Surtout, cette divinité imparfaite comprend (et déplore) le lien intime entre le pouvoir et l’amour, et leur incompatibilité. Alberich préserve l’amour, une malédiction sur lui-même qui lui vaut le droit à l’or du Rhin et à l’anneau. Mais Wotan – un personnage plus nuancé – rappelle que, même avec le monde soumis à son autorité: « Je ne pouvais pas / lâcher l’amour. / En mon pouvoir, j’aspirais à l’amour « .
Sa lance, sculptée dans une branche du Frêne du Monde, est inscrite avec toutes les lois et contrats qui médient son contrôle divin du monde. Et c’est en tant que défenseur de la loi que Fricka lui fait honte: Wotan ne peut pas intervenir au nom de Siegmund lorsqu’il combat Hunding, étant donné que le Walsung, qui est passionnément amoureux de sa propre sœur mariée, Sieglinde, est coupable d’inceste et d’adultère.
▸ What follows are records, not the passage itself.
(** * Scientific panel generator: layout parser and row/panel geometry

    A shallow embedding of [src/scientific_panel_generator.py]
    (class [PanelGenerator]) and the properties of its layout engine.

    Conventions of the embedding.
    - Python [int] is [Z]; Python [float] is the field [Q] of rationals
      (equality of coordinates is [Qeq], written [==]): rounding is not
      modelled, every identity below is exact.
    - A Python [str] that the program looks into (the layout descriptor,
      the extension of the output file) is the list of its code points;
      [isdigit] and [int] follow the character database of the
      interpreter (digits and white space beyond ASCII) and the limit of
      [int] on the number of digits.  Paths and labels are passed through
      unread and are [string]s.
    - Exceptions are the [Raise] results of the error monad [result];
      [try/except] is a match on the result.
    - The document library ([fitz]) is outside the program: reading the
      first page of a document is a function from a path to a result. *)

From Stdlib Require Import QArith Qminmax Qfield Lqa Lia ZArith List String Ascii Bool FinFun.
Import ListNotations.

Open Scope Z_scope.

(** ** Exceptions and the error monad *)

Inductive exn : Type :=
| ValueError
| IndexError
| ZeroDivisionError
| IOError
| AttributeError.

Inductive result (A : Type) : Type :=
| Ok (a : A)
| Raise (e : exn).

Arguments Ok {A} a.
Arguments Raise {A} e.

Definition bind {A B : Type} (m : result A) (k : A -> result B) : result B :=
  match m with
  | Ok a => k a
  | Raise e => Raise e
  end.

Notation "x <- m ;; k" := (bind m (fun x => k))
  (at level 61, m at next level, right associativity).
Notation "' p <- m ;; k" := (bind m (fun x => let p := x in k))
  (at level 61, p pattern, m at next level, right associativity).

(** A list comprehension whose element expression may raise: elements are
    evaluated left to right and the first exception aborts. *)
Fixpoint mapM {A B : Type} (f : A -> result B) (l : list A) : result (list B) :=
  match l with
  | [] => Ok []
  | a :: l' => b <- f a ;; bs <- mapM f l' ;; Ok (b :: bs)
  end.

(** A [for] loop over [l] whose body may raise, threading the loop state. *)
Fixpoint foldM {A S : Type} (body : S -> A -> result S) (l : list A) (s : S)
  : result S :=
  match l with
  | [] => Ok s
  | a :: l' => s' <- body s a ;; foldM body l' s'
  end.

(** ** Python built-ins used by the program *)

Definition len {A : Type} (l : list A) : Z := Z.of_nat (List.length l).

(** [range(a, b)]; [range(n)] is [py_range 0 n]. *)
Definition py_range (a b : Z) : list Z :=
  map (fun k => a + Z.of_nat k) (seq 0 (Z.to_nat (b - a))).

(** [enumerate(l)] *)
Definition enumerate {A : Type} (l : list A) : list (Z * A) :=
  combine (py_range 0 (len l)) l.

(** [l[i]], with Python's negative indices. *)
Definition py_getitem {A : Type} (l : list A) (i : Z) : result A :=
  let j := if i <? 0 then i + len l else i in
  if (0 <=? j) && (j <? len l) then
    match nth_error l (Z.to_nat j) with
    | Some a => Ok a
    | None => Raise IndexError
    end
  else Raise IndexError.

(** [sum(l)] on integers and on floats. *)
Definition py_sum_Z (l : list Z) : Z := fold_left Z.add l 0.
Definition py_sum (l : list Q) : Q := fold_left Qplus l 0%Q.

(** [a / b] on floats. *)
Definition py_truediv (a b : Q) : result Q :=
  if Qeq_bool b 0 then Raise ZeroDivisionError else Ok (a / b)%Q.

(** [a < b] on floats. *)
Definition Qltb (a b : Q) : bool := negb (Qle_bool b a).

(** *** Strings

    A [str] is the list of its code points, [len] its length. *)

Abbreviation str := (list Z) (only parsing).

(** [ord(c)] for an ASCII character [c]. *)
Definition ord (c : ascii) : Z := Z.of_N (N_of_ascii c).

Arguments ord : simpl never.

(** The characters of a text given as UTF-8 bytes; [acc] holds the bits
    read so far of a character that takes [more] further bytes. *)
Fixpoint utf8_decode (bytes : list Z) (acc : Z) (more : nat) : list Z :=
  match bytes with
  | [] => []
  | b :: bytes' =>
      match more with
      | O =>
          if b <? 128 then b :: utf8_decode bytes' 0 0
          else if b <? 224 then utf8_decode bytes' (b - 192) 1
          else if b <? 240 then utf8_decode bytes' (b - 224) 2
          else utf8_decode bytes' (b - 240) 3
      | S O => (64 * acc + (b - 128)) :: utf8_decode bytes' 0 0
      | S more' => utf8_decode bytes' (64 * acc + (b - 128)) more'
      end
  end.

(** The [str] a literal denotes: one character per byte for ASCII text. *)
Definition py_str (s : string) : list Z :=
  utf8_decode (map ord (list_ascii_of_string s)) 0 0.

Definition is_upper (c : Z) : bool := (65 <=? c) && (c <=? 90).

Definition lower_char (c : Z) : Z := if is_upper c then c + 32 else c.

(** [s.lower()], for what the program does with it (the test for [x],
    the split at [x], [int] of the parts, the comparison with the
    extensions of line 219): the letters [A] to [Z] are lowered, any other
    character is left in place.  Lowering a character beyond ASCII gives
    no [x], no digit, no white space, no sign and no underscore, none of
    the letters of these extensions but [i] (from U+0130, followed by
    U+0307), and changes no digit and no white space. *)
Definition lower (s : str) : str := map lower_char s.

(** [c in s] for a one-character [c]. *)
Fixpoint contains (c : Z) (s : str) : bool :=
  match s with
  | [] => false
  | d :: s' => (d =? c) || contains c s'
  end.

(** [s.split(sep)] for a one-character separator: never the empty list. *)
Fixpoint split (sep : Z) (s : str) : list str :=
  match s with
  | [] => [[]]
  | c :: s' =>
      if c =? sep then [] :: split sep s'
      else match split sep s' with
           | tok :: toks => (c :: tok) :: toks
           | [] => [[c]]
           end
  end.

(** The characters of numeric type Digit or Decimal (Unicode 14.0, the
    character database of CPython 3.11), in runs of consecutive code
    points with consecutive values: first and last code point, the value
    of the first, and whether the run is of type Decimal. *)
Definition digit_table : list (Z * Z * Z * bool) :=
  [ (48, 57, 0, true); (178, 179, 2, false); (185, 185, 1, false);
    (1632, 1641, 0, true); (1776, 1785, 0, true); (1984, 1993, 0, true);
    (2406, 2415, 0, true); (2534, 2543, 0, true); (2662, 2671, 0, true);
    (2790, 2799, 0, true); (2918, 2927, 0, true); (3046, 3055, 0, true);
    (3174, 3183, 0, true); (3302, 3311, 0, true); (3430, 3439, 0, true);
    (3558, 3567, 0, true); (3664, 3673, 0, true); (3792, 3801, 0, true);
    (3872, 3881, 0, true); (4160, 4169, 0, true); (4240, 4249, 0, true);
    (4969, 4977, 1, false); (6112, 6121, 0, true); (6160, 6169, 0, true);
    (6470, 6479, 0, true); (6608, 6617, 0, true); (6618, 6618, 1, false);
    (6784, 6793, 0, true); (6800, 6809, 0, true); (6992, 7001, 0, true);
    (7088, 7097, 0, true); (7232, 7241, 0, true); (7248, 7257, 0, true);
    (8304, 8304, 0, false); (8308, 8313, 4, false); (8320, 8329, 0, false);
    (9312, 9320, 1, false); (9332, 9340, 1, false); (9352, 9360, 1, false);
    (9450, 9450, 0, false); (9461, 9469, 1, false); (9471, 9471, 0, false);
    (10102, 10110, 1, false); (10112, 10120, 1, false);
    (10122, 10130, 1, false); (42528, 42537, 0, true);
    (43216, 43225, 0, true); (43264, 43273, 0, true);
    (43472, 43481, 0, true); (43504, 43513, 0, true);
    (43600, 43609, 0, true); (44016, 44025, 0, true);
    (65296, 65305, 0, true); (66720, 66729, 0, true);
    (68160, 68163, 1, false); (68912, 68921, 0, true);
    (69216, 69224, 1, false); (69714, 69722, 1, false);
    (69734, 69743, 0, true); (69872, 69881, 0, true);
    (69942, 69951, 0, true); (70096, 70105, 0, true);
    (70384, 70393, 0, true); (70736, 70745, 0, true);
    (70864, 70873, 0, true); (71248, 71257, 0, true);
    (71360, 71369, 0, true); (71472, 71481, 0, true);
    (71904, 71913, 0, true); (72016, 72025, 0, true);
    (72784, 72793, 0, true); (73040, 73049, 0, true);
    (73120, 73129, 0, true); (92768, 92777, 0, true);
    (92864, 92873, 0, true); (93008, 93017, 0, true);
    (120782, 120791, 0, true); (120792, 120801, 0, true);
    (120802, 120811, 0, true); (120812, 120821, 0, true);
    (120822, 120831, 0, true); (123200, 123209, 0, true);
    (123632, 123641, 0, true); (125264, 125273, 0, true);
    (127232, 127232, 0, false); (127233, 127242, 0, false);
    (130032, 130041, 0, true) ].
Pourtant, à mesure que l’Anneau progresse, le pouvoir de la loi semble diminuer, à mesure que le domaine de l’amour grandit et grandit. Dans un essai de 2010, Slavoj Zizek compare avec justesse les émotions que Siegmund et Sieglinde s’enflamment l’un dans l’autre à l’amour de Cathy pour Heathcliff dans Wuthering Heights (« Si tout le reste périssait et qu’il restait, je devrais continuer à être; et si tout le reste restait et qu’il était anéanti, l’univers se tournerait vers un puissant étranger: je ne devrais pas en faire partie. »)
Brünnhilde, peut–être le personnage le plus intrigant de tout le cycle, défie l’ordre de son père de laisser mourir Siegmund – mais le fait par amour pour Wotan et son sentiment que c’est ce qu’il veut vraiment. Sa noble rébellion est la charnière de tout le drame, le pivot autour duquel tourne l’histoire cosmique. Dans la culture occidentale, il n’a d’égal que les échanges de Lear avec Cordelia comme une exploration de la paternité, de l’amour d’un enfant et de leurs complexités.
Siegfried est-il vraiment inspiré de Bakounine comme Shaw le croyait ? Il me semble être beaucoup plus et beaucoup moins que cela, pour ainsi dire. En tant qu’enfant de Siegmund et de Sieglinde, il est en effet condamné à mourir des mains de Hagen, le fils d’Alberich. Mais le cœur de son identité est une liberté par rapport à l’ancien régime de la loi divine. Il représente l’émancipation sous toutes ses formes – pas seulement la révolution sociale – et sa dimension tragique.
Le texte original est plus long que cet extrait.